**How to complete this task**:
Look through the data below and report how many lines include "false". Only the number should be given.

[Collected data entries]

___

(** ** Handlers *)

(** handlers_device.go, handlers_info.go *)
Definition deviceGet : device_handler := λ d r, c_JSON 200 d.
Definition akTomlInfo : device_handler := λ d r,
  bytes ← ReadBody r;
  or_error (PutFile gw d AktomlFile bytes) 500 "Failed to save aktoml";;
  c_String 200 "".
Definition hardwareInfo : device_handler := λ d r,
  bytes ← ReadBody r;
  (ParseJsonBody bytes : HG json_value);;
  or_error (PutFile gw d HwInfoFile bytes) 500 "Failed to save hwinfo";;
  c_String 200 "".
Definition networkInfo : device_handler := λ d r,
  bytes ← ReadBody r;
  (ParseJsonBody bytes : HG NetworkInfo);;
  or_error (PutFile gw d NetInfoFile bytes) 500 "Failed to save netinfo";;
  c_String 200 "".
Definition appsStatesInfo : device_handler := λ d r,
  bytes ← ReadBody r;
  data ← (ParseJsonBody bytes : HG AppsStates);
  match parse_rfc3339 (as_DeviceTime data) with
  | None => EchoError 400 ("Failed to parse device time, must be RFC3339: " +:+ as_DeviceTime data)
  | Some _ =>
      or_error (SaveAppsStates gw d bytes) 500 "Failed to save apps-states";;
      c_String 200 ""
  end.

(** handlers_events.go *)
Definition valid_event (event : DeviceUpdateEvent) : bool :=
  negb (len (Id event) =? 0) && negb (len (CorrelationId (Event event)) =? 0) && ValidCorrelationId (CorrelationId (Event event)).
(** An invalid time of the device is replaced by the time of the server. *)
Definition with_valid_time (now : Z) (event : DeviceUpdateEvent) : DeviceUpdateEvent :=
  match parse_rfc3339 (DeviceTime event) with
  | Some _ => event
  | None => {| Id := Id event; DeviceTime := rfc3339_utc now; Event := Event event; EventType := EventType event |}
  end.
Fixpoint valid_events (now : Z) (events : list DeviceUpdateEvent) : list DeviceUpdateEvent :=
  match events with
  | [] => []
  | event :: events' =>
      if valid_event event then with_valid_time now event :: valid_events now events' else valid_events now events'
  end.
Definition eventsUpload : device_handler := λ d r,
  events ← (ReadJsonBody r : HG (list DeviceUpdateEvent));
  now ← io time_now_ms;
  match valid_events now events with
  | [] => c_String 200 ""
  | validEvents => or_error (ProcessEvents gw d validEvents) 500 "Failed to save events";; c_String 200 ""
  end.

(** handlers_config.go.  A nil map cannot be assigned to. *)
Definition valid_config_names : list string := ["wireguard-client"; "fio-remote-actions"].
Definition config_file_of (newFile : ConfigFileCreate) : ConfigFile :=
  {| cf_Value := cc_Value newFile; Unencrypted := default false (cc_Unencrypted newFile); OnChanged := cc_OnChanged newFile |}.
Fixpoint patch_files (files : option (gmap string ConfigFile)) (news : list ConfigFileCreate) : result (option (gmap string ConfigFile)) :=
  match news with
  | [] => Ok files
  | newFile :: news' =>
      if negb (bool_decide (cc_Name newFile ∈ valid_config_names)) then Err (ErrHTTP 400 "invalid config file name")
      else match files with
           | None => Err (ErrPanic "assignment to entry in nil map")
           | Some files => patch_files (Some (<[cc_Name newFile := config_file_of newFile]> files)) news'
           end
  end.
Definition configPatch : device_handler := λ d r,
  newC ← (ReadJsonBody r : HG ConfigCreate);
  if Z.of_nat (length (cc_Files newC)) =? 0 then EchoError 400 "no config files provided" else
  if negb (ValidConfigsReasonRegex (cc_Reason newC)) then EchoError 400 "reason must match pattern" else
  files ← or_error (GetDeviceConfig gw d) 500 "failed to fetch device config";
  files ← lift (patch_files files (cc_Files newC));
  or_error (SaveDeviceConfig gw d (cc_Reason newC) (json_Marshal files)) 500 "failed to save device config";;
  c_String 201 "".

Record merged := { mg_files : gmap string ConfigFile; mg_audit : list AuditFields; mg_pacman : pacmanConfig }.
Definition no_audit : AuditFields := {| af_CreatedAt := 0; af_CreatedBy := ""; af_Reason := ""; Auxiliary := "" |}.
Definition merged_nothing : merged := {| mg_files := ∅; mg_audit := replicate 3 no_audit; mg_pacman := ∅ |}.
(** The files of one set over those of the sets before it. *)
Definition merge_file (m : gmap string ConfigFile * pacmanConfig) (kv : string * ConfigFile) : HG (gmap string ConfigFile * pacmanConfig) :=
  let '(k, v) := kv in
  p ← (if String.eqb k ConfigSotaOverride
       then match pacman_merge m.2 (cf_Value v) with
            | Ok p => mret p
            | Err _ => EchoError 500 "failed to parse sota toml config"
            end
       else mret m.2);
  mret (<[k := v]> m.1, p).
Fixpoint merge_files (m : gmap string ConfigFile * pacmanConfig) (cfg : list (string * ConfigFile)) : HG (gmap string ConfigFile * pacmanConfig) :=
  match cfg with [] => mret m | kv :: cfg' => m ← merge_file m kv; merge_files m cfg' end.
Definition auxiliary (d : Device) (idx : nat) : string := match idx with 1%nat => GroupName d | 2%nat => Uuid d | _ => "" end.
Definition merge_config (d : Device) (idx : nat) (srcConfig : option ConfigFileSet) (m : merged) : HG merged :=
  match srcConfig with
  | None => mret m
  | Some src =>
      let audit := <[idx := {| af_CreatedAt := CreatedAt src; af_CreatedBy := CreatedBy src; af_Reason := Reason src;
                               Auxiliary := auxiliary d idx |}]> (mg_audit m) in
      if len (RawFiles src) =? 0 then mret {| mg_files := mg_files m; mg_audit := audit; mg_pacman := mg_pacman m |} else
      match json_Unmarshal (RawFiles src) with
      | Err _ => EchoError 500 "failed to parse config JSON"
      | Ok cfg =>
          '(files, p) ← merge_files (mg_files m, mg_pacman m) (map_to_list (default ∅ cfg));
          mret {| mg_files := files; mg_audit := audit; mg_pacman := p |}
      end
  end.
Definition merge_sota (m : merged) : HG (gmap string ConfigFile) :=
  if Z.of_nat (size (mg_pacman m)) =? 0 then mret (mg_files m) else
  match pacman_encode (mg_pacman m) with
  | Err _ => EchoError 500 "failed to encode merged sota toml config"
  | Ok value =>
      let sota := default {| cf_Value := ""; Unencrypted := false; OnChanged := [] |} (mg_files m !! ConfigSotaOverride) in
      mret (<[ConfigSotaOverride := {| cf_Value := value; Unencrypted := Unencrypted sota; OnChanged := OnChanged sota |}]> (mg_files m))
  end.
(** Latest change at or before the time in If-Modified-Since? *)
Definition not_modified (r : request) (timestamp : Z) : bool :=
  let ims := Header_Get r "if-modified-since" in
  (0 <? len ims) && match parse_rfc1123 ims with Some dts => timestamp <=? dts | None => false end.
Definition configGet : device_handler := λ d r,
  '(c0, c1, c2, timestamp) ← or_error (GetConfigs gw d) 500 "failed to fetch config";
  if timestamp =? 0 then c_NoContent 204 else
  if not_modified r timestamp then c_String 304 "" else
  m ← merge_config d 0 c0 merged_nothing;
  m ← merge_config d 1 c1 m;
  m ← merge_config d 2 c2 m;
  files ← merge_sota m;
  Header_Set "Date" (rfc1123 timestamp);;
  now ← io time_now_unix;
  ignore (io (SaveAppliedConfigs gw d {| ac_Files := files; AppliedAt := now; AuditTrail := mg_audit m |}));;
  c_JSON 200 files.

(** handlers_meta.go *)
Definition metaHandler (role file : string) : device_handler := λ d r,
  let tag := Header_Get r "x-ats-tags" in
  if len tag =? 0 then EchoError 404 "Device sent no tag" else
  content ← try (io (GetTufMeta gw d file));
  match content with
  | Err err => if errors_Is err ErrNotExist then EchoError 404 "Not found TUF role" else EchoError 500 "Failed to fetch TUF role"
  | Ok content => Header_Set "x-ats-role-checksum" (sha256_hex content);; c_String 200 content
  end.
Definition metaTimestamp := metaHandler "timestamp" TufTimestampFile.
Definition metaSnapshot := metaHandler "snapshot" TufSnapshotFile.
Definition metaTargets := metaHandler "targets" TufTargetsFile.
Definition readRootVersion (r : request) : option Z :=
  match cut_suffix (c_Param r "root") ".root.json" with
  | None => None
  | Some v => match Atoi v with Some version => if version <? 1 then None else Some version | None => None end
  end.
Definition metaRoot : device_handler := λ d r,
  match readRootVersion r with
  | None => EchoError 404 "Not Found"
  | Some version => metaHandler "root" (Itoa version +:+ "." +:+ TufRootFile) d r
  end.

(** handlers_ostree.go, handlers_apps.go *)
Definition new_token : HG string := t ← io rand_text; lift (slice t 0 16).
Definition ostreeUrls : device_handler := λ d r,
  token ← new_token;
  cache_set token (Uuid d);;
  c_JSON 200 [{| DownloadUrl := hg_url h +:+ "/ostree"; AccessToken := token |}].
Definition ostreeFileStream : device_handler := λ d r,
  filePath ← lift (slice (rq_path r) (len "/ostree/") (len (rq_path r)));
  if negb (String.eqb (Clean filePath) filePath) then c_String 404 "Not Found" else
  if len (UpdateName d) =? 0 then EchoError 400 "device has no updates configured" else
  Header_Set "Content-Type" (ostreeContentType filePath);;
  c_File (GetOstreeFilePath gw d filePath).
Definition appsProxyUrl : device_handler := λ d r,
  token ← new_token;
  cache_set token (Uuid d);;
  c_String 201 (hg_url h +:+ "/registry?token=" +:+ token).
Definition blobHead : device_handler := λ d r, c_NoContent 200.
Definition blobGet : device_handler := λ d r,
  let path := c_Param r "*" in
  if negb (String.eqb (Clean path) path) then c_String 404 "Not Found" else
  let hash := parseRegistryHash path in
  if (len hash =? 0) || Contains hash ".." then c_String 404 "Not Found" else
  c_File (GetAppsFilePath gw d ("blobs/sha256/" +:+ hash)).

___

**Solved problem**:
3